▸ WHAT YOU ARE ASKED TO DO
Whenever the string "mbind" turns up in a line of the data below, copy that line.

==== RECORDS PROVIDED

(** C5, as far as the code goes: the gaps are the last three pillars of the
    stable descending sort.  They are the three lowest-scoring pillars,
    listed in descending order of score (weakest last); pillars of equal
    score keep their catalog order, so of pillars tied at the cut the later
    ones are the gaps. *)
Theorem gaps_are_tail_of_descending (ps : list pillar_score) :
  numbers ps_score ps ->
  exists top low,
    top ++ low ≡ₚ ps /\
    (derive_strengths_gaps ps).2 = ps_name <$> low /\
    length low = min 3 (length ps) /\
    StronglySorted scores_ge (top ++ low) /\
    forall k, filter (has_key ps_score k) (top ++ low) = filter (has_key ps_score k) ps.
Proof.
  intros Hn.
  set (sorted_p := py_sorted ps_score true ps).
  destruct (last_n_split 3 sorted_p) as [Hsplit Hlen].
  exists (take (length sorted_p - 3) sorted_p), (last_n 3 sorted_p).
  rewrite Hsplit. split_and!.
  - apply py_sorted_perm.
  - reflexivity.
  - rewrite Hlen. unfold sorted_p. by rewrite py_sorted_length.
  - by apply sorted_descending_scores.
  - intros k. apply py_sorted_stable.
Qed.

Lemma gaps_are_tail_of_descending_witness :
  numbers ps_score scenario_scores /\
  exists top low,
    top ++ low ≡ₚ scenario_scores /\
    (derive_strengths_gaps scenario_scores).2 = ps_name <$> low /\
    length low = min 3 (length scenario_scores) /\
    StronglySorted scores_ge (top ++ low) /\
    forall k, filter (has_key ps_score k) (top ++ low)
              = filter (has_key ps_score k) scenario_scores.
Proof.
  assert (numbers ps_score scenario_scores) as Hn.
  { unfold scenario_scores. repeat constructor. }
  split; [exact Hn | exact (gaps_are_tail_of_descending scenario_scores Hn)].
Defined.

(** C5, as stated, fails: on the scenario the gaps come out as D, B, E, the
    weakest pillars last, while the first three of the ascending sort are
    B, E, C. *)
Lemma gaps_not_ascending :
  ¬ (forall ps, numbers ps_score ps ->
       (derive_strengths_gaps ps).2 = gaps_ascending ps).
Proof.
  intros Hclaim.
  assert (numbers ps_score scenario_scores) as Hn.
  { unfold scenario_scores. repeat constructor. }
  specialize (Hclaim scenario_scores Hn).
  vm_compute in Hclaim. discriminate Hclaim.
Qed.

Example scenario_gaps :
  (derive_strengths_gaps scenario_scores).2 =
    [ "D. Sales & Operations Integration"; "B. Partner Program Design";
      "E. Growth Readiness" ]%string /\
  gaps_ascending scenario_scores =
    [ "B. Partner Program Design"; "E. Growth Readiness";
      "C. Partner Enablement & Engagement" ]%string.
Proof. split; by vm_compute. Qed.

(** C9: on five pillar scores the two strengths and the three gaps are the
    two slices of one permutation of the input: together they list every
    pillar name as often as the input does, so when the five names are
    distinct no name is listed twice and none is both a strength and a gap. *)
Theorem strengths_gaps_split (ps : list pillar_score) :
  length ps = 5%nat ->
  length (derive_strengths_gaps ps).1 = 2%nat /\
  length (derive_strengths_gaps ps).2 = 3%nat /\
  (derive_strengths_gaps ps).1 ++ (derive_strengths_gaps ps).2 ≡ₚ ps_name <$> ps /\
  (NoDup (ps_name <$> ps) ->
   NoDup ((derive_strengths_gaps ps).1 ++ (derive_strengths_gaps ps).2) /\
   forall n, n ∈ (derive_strengths_gaps ps).1 -> n ∉ (derive_strengths_gaps ps).2).
Proof.
  intros Hlen. unfold derive_strengths_gaps. cbn [fst snd].
  set (sorted_p := py_sorted ps_score true ps).
  assert (length sorted_p = 5%nat) as Hlen'.
  { unfold sorted_p. by rewrite py_sorted_length. }
  assert (take 2 sorted_p ++ last_n 3 sorted_p = sorted_p) as Hsplit.
  { unfold last_n. rewrite Hlen'. apply take_drop. }
  assert ((ps_name <$> take 2 sorted_p) ++ (ps_name <$> last_n 3 sorted_p)
          ≡ₚ ps_name <$> ps) as Hperm.
  { rewrite <- fmap_app, Hsplit. apply fmap_Permutation, py_sorted_perm. }
  split_and!.
  - rewrite length_fmap, length_take. lia.
  - rewrite length_fmap. unfold last_n. rewrite length_drop. lia.
  - exact Hperm.
  - intros Hnd. rewrite <- Hperm in Hnd. split; [done|].
    apply NoDup_app in Hnd as (_ & Hdisj & _). exact Hdisj.
Qed.

Lemma strengths_gaps_split_witness :
  length scenario_scores = 5%nat /\
  (derive_strengths_gaps scenario_scores).1 ++ (derive_strengths_gaps scenario_scores).2
    ≡ₚ ps_name <$> scenario_scores.
Proof.
  split; [reflexivity|].
  exact (proj1 (proj2 (proj2 (strengths_gaps_split scenario_scores eq_refl)))).
Defined.

Lemma playbook_covers_catalog n :
  n ∈ (fst <$> PILLARS) -> exists r, playbook !! n = Some r.
Proof.
  unfold PILLARS. cbn [fmap list_fmap fst].
  intros Hn.
  repeat (apply elem_of_cons in Hn as [->|Hn]; [eexists; by vm_compute|]).
  by apply elem_of_nil in Hn.
Qed.

Lemma action_for_entry p r : playbook !! ps_name p = Some r -> action_for p = r.
Proof. intros Hr. unfold action_for. by rewrite Hr. Qed.

(** C10: when every pillar name comes from the catalog, every text that
    [recommend_actions] returns is the playbook's entry for its pillar (the
    generic text is never built); the pillars served are the first three,
    or all if fewer, of the stable ascending sort, the lowest-scoring ones
    with the weakest first. *)
Theorem recommendations_from_playbook (ps : list pillar_score) :
  Forall (fun p => ps_name p ∈ (fst <$> PILLARS)) ps ->
  exists lows rest,
    lows ++ rest ≡ₚ ps /\
    length lows = min 3 (length ps) /\
    Forall2 (fun p r => playbook !! ps_name p = Some r) lows (recommend_actions ps) /\
    (numbers ps_score ps -> StronglySorted scores_le (lows ++ rest)) /\
    forall k, filter (has_key ps_score k) (lows ++ rest) = filter (has_key ps_score k) ps.
Proof.
  intros Hnames.
  set (sorted_p := py_sorted ps_score false ps).
  exists (take 3 sorted_p), (drop 3 sorted_p).
  rewrite take_drop. split_and!.
  - apply py_sorted_perm.
  - rewrite length_take. unfold sorted_p. by rewrite py_sorted_length.
  - unfold recommend_actions. fold sorted_p.
    apply Forall2_fmap_r, Forall_Forall2_diag.
    apply Forall_forall. intros p Hp.
    apply subseteq_take in Hp.
    unfold sorted_p in Hp. rewrite py_sorted_perm in Hp.
    rewrite Forall_forall in Hnames.
    destruct (playbook_covers_catalog _ (Hnames p Hp)) as [r Hr].
    simpl. rewrite (action_for_entry _ _ Hr). exact Hr.
  - intros Hn. by apply sorted_ascending_scores.
  - intros k. apply py_sorted_stable.
Qed.

Lemma recommendations_from_playbook_witness :
  Forall (fun p => ps_name p ∈ (fst <$> PILLARS)) scenario_scores /\
  exists lows rest,
    lows ++ rest ≡ₚ scenario_scores /\
    length lows = min 3 (length scenario_scores) /\
    Forall2 (fun p r => playbook !! ps_name p = Some r) lows
            (recommend_actions scenario_scores) /\
    (numbers ps_score scenario_scores -> StronglySorted scores_le (lows ++ rest)) /\
    forall k, filter (has_key ps_score k) (lows ++ rest)
              = filter (has_key ps_score k) scenario_scores.
Proof.
  assert (Forall (fun p => ps_name p ∈ (fst <$> PILLARS)) scenario_scores) as Hnames.
  { unfold scenario_scores, PILLARS. cbn [fmap list_fmap fst].
    repeat (apply Forall_cons; split; [set_solver|]). apply Forall_nil_2. }
  split; [exact Hnames | exact (recommendations_from_playbook scenario_scores Hnames)].
Defined.

(** A name outside the catalog does reach the generic text. *)
Example generic_text_outside_catalog :
  recommend_actions [("Z. Pricing"%string, f0, ∅)] =
    ["Prioritize foundational improvements in z. pricing to enable scale."%string].
Proof. by vm_compute. Qed.

Example scenario_recommendations :
  Forall2 (fun n r => playbook !! n = Some r)
    [ "B. Partner Program Design"; "E. Growth Readiness";
      "C. Partner Enablement & Engagement" ]%string
    (recommend_actions scenario_scores).
Proof. vm_compute. repeat constructor. Qed.

(** * Further properties *)

(** ** The prefill from the query string *)

Lemma question_ids_NoDup : NoDup question_ids.
Proof. apply (bool_decide_unpack _). by vm_compute. Qed.

Lemma prefill_step_value parse_int query out qid :
  prefill_step parse_int query out qid =
  match prefill_value parse_int query qid with
  | Some val => <[qid := val]> out
  | None => out
  end.
Proof.
  unfold prefill_step, prefill_value.
  destruct (parse_int _) as [val|]; [|done].
  by destruct ((1 <=? val) && (val <=? 5)).
Qed.

Lemma prefill_fold parse_int query (l : list string) (out : gmap string Z) q :
  fold_left (prefill_step parse_int query) l out !! q =
  match (if decide (q ∈ l) then prefill_value parse_int query q else None) with
  | Some val => Some val
  | None => out !! q
  end.
Proof.
  revert out. induction l as [|k l IH]; intros out.
  - rewrite decide_False; [done|]. intros H. by apply elem_of_nil in H.
  - cbn [fold_left]. rewrite IH, prefill_step_value.
    destruct (decide (q = k)) as [->|Hne].
    + rewrite (decide_True (P := k ∈ k :: l)) by left.
      destruct (decide (k ∈ l)); destruct (prefill_value _ _ k); try done.
      by rewrite lookup_insert_eq.
    + destruct (decide (q ∈ l)) as [Hin|Hnin].
      * rewrite (decide_True (P := q ∈ k :: l)) by (by right).
        destruct (prefill_value _ _ q); [done|].
        destruct (prefill_value _ _ k); [|done]. by rewrite lookup_insert_ne.
      * rewrite (decide_False (P := q ∈ k :: l)).
        2:{ rewrite elem_of_cons. tauto. }
        destruct (prefill_value _ _ k); [|done]. by rewrite lookup_insert_ne.
Qed.

Lemma prefill_value_Some parse_int query q v :
  prefill_value parse_int query q = Some v <->
  parse_int (get_query_param query (lower q) "") = Some v /\ 1 <= v <= 5.
Proof.
  unfold prefill_value. destruct (parse_int _) as [val|].
  - destruct ((1 <=? val) && (val <=? 5)) eqn:Hval.
    + apply andb_true_iff in Hval as [?%Z.leb_le ?%Z.leb_le].
      split; [intros [= ->]; split; auto; lia | by intros ([= ->] & _)].
    + split; [done|]. intros ([= ->] & Hv).
      apply andb_false_iff in Hval as [?%Z.leb_gt | ?%Z.leb_gt]; lia.
  - split; [done | by intros (? & _)].
Qed.

Lemma prefill_lookup_value parse_int query q :
  prefill_answers_from_query parse_int query !! q =
  if decide (q ∈ question_ids) then prefill_value parse_int query q else None.
Proof.
  unfold prefill_answers_from_query. rewrite prefill_fold, lookup_empty.
  destruct (decide (q ∈ question_ids)); [|done]. by destruct (prefill_value _ _ q).
Qed.


Lemma prefill_on_scale parse_int query :
  on_scale (prefill_answers_from_query parse_int query).
Proof.
  intros q v. rewrite prefill_lookup_value.
  destruct (decide (q ∈ question_ids)); [|done].
  rewrite prefill_value_Some. tauto.
Qed.

Lemma prefill_keys parse_int query q :
  is_Some (prefill_answers_from_query parse_int query !! q) -> q ∈ question_ids.
Proof.
  rewrite prefill_lookup_value.
  destruct (decide (q ∈ question_ids)); [done|]. by intros [? ?].
Qed.

(** ** The uploaded sheet *)

Lemma clamp_response_range val : 1 <= clamp_response val <= 5.
Proof. unfold clamp_response. lia. Qed.

Lemma is_question_spec q : is_question q = true <-> q ∈ question_ids.
Proof. unfold is_question. apply bool_decide_eq_true. Qed.



Lemma load_row_on_scale answers r : on_scale answers -> on_scale (load_row answers r).
Proof.
  intros Ha q v. unfold load_row.
  destruct (is_question _); [|apply Ha].
  intros [[_ <-]|[_ Hq]]%lookup_insert_Some; [apply clamp_response_range|by eapply Ha].
Qed.

Lemma load_rows_on_scale rows answers :
  on_scale answers -> on_scale (load_rows rows answers).
Proof.
  revert answers. induction rows as [|r rows IH]; intros answers Ha; [done|].
  apply IH. by apply load_row_on_scale.
Qed.

Lemma load_rows_keys rows answers q :
  is_Some (load_rows rows answers !! q) -> is_Some (answers !! q) \/ q ∈ question_ids.
Proof.
  revert answers. induction rows as [|r rows IH]; intros answers Hq; [by left|].
  destruct (IH _ Hq) as [Hin|?]; [|by right].
  unfold load_row in Hin.
  destruct (is_question (row_question_id r)) eqn:Hr; [|by left].
  destruct (decide (row_question_id r = q)) as [<-|Hne].
  - right. by apply is_question_spec.
  - rewrite lookup_insert_ne in Hin by done. by left.
Qed.

(** ** The sliders *)

Lemma slider_steps_accept ui l (a : gmap string Z) :
  NoDup l ->
  (forall q, q ∈ l -> 1 <= default 3 (a !! q) <= 5) ->
  exists final,
    fold_left (slider_step ui) l (Some a) = Some final /\
    forall q, final !! q =
              if decide (q ∈ l) then Some (ui q (default 3 (a !! q))) else a !! q.
Proof.
  revert a. induction l as [|k l IH]; intros a Hnd Hr.
  - exists a. split; [done|]. intros q. rewrite decide_False; [done|].
    intros H. by apply elem_of_nil in H.
  - apply NoDup_cons in Hnd as [Hk Hnd].
    cbn [fold_left]. unfold slider_step at 2. cbn [mbind option_bind].
    unfold slider.
    assert (1 <= default 3 (a !! k) <= 5) as Hd by (apply Hr; left).
    replace ((1 <=? default 3 (a !! k)) && (default 3 (a !! k) <=? 5)) with true
      by (symmetry; apply andb_true_iff; rewrite !Z.leb_le; lia).
    cbn [mbind option_bind].
    destruct (IH (<[k := ui k (default 3 (a !! k))]> a) Hnd) as (final & Hf & Hl).
    { intros q Hq. rewrite lookup_insert_ne by (intros ->; done). apply Hr. by right. }
    exists final. split; [done|]. intros q. rewrite Hl.
    destruct (decide (q = k)) as [->|Hne].
    + rewrite decide_False by done. rewrite decide_True by left.
      by rewrite lookup_insert_eq.
    + rewrite lookup_insert_ne by done.
      destruct (decide (q ∈ l)).
      * by rewrite decide_True by (by right).
      * rewrite decide_False; [done|]. rewrite elem_of_cons. tauto.
Qed.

========

▸ TASK OUTPUT
    cbn [fold_left]. unfold slider_step at 2. cbn [mbind option_bind].
    cbn [mbind option_bind].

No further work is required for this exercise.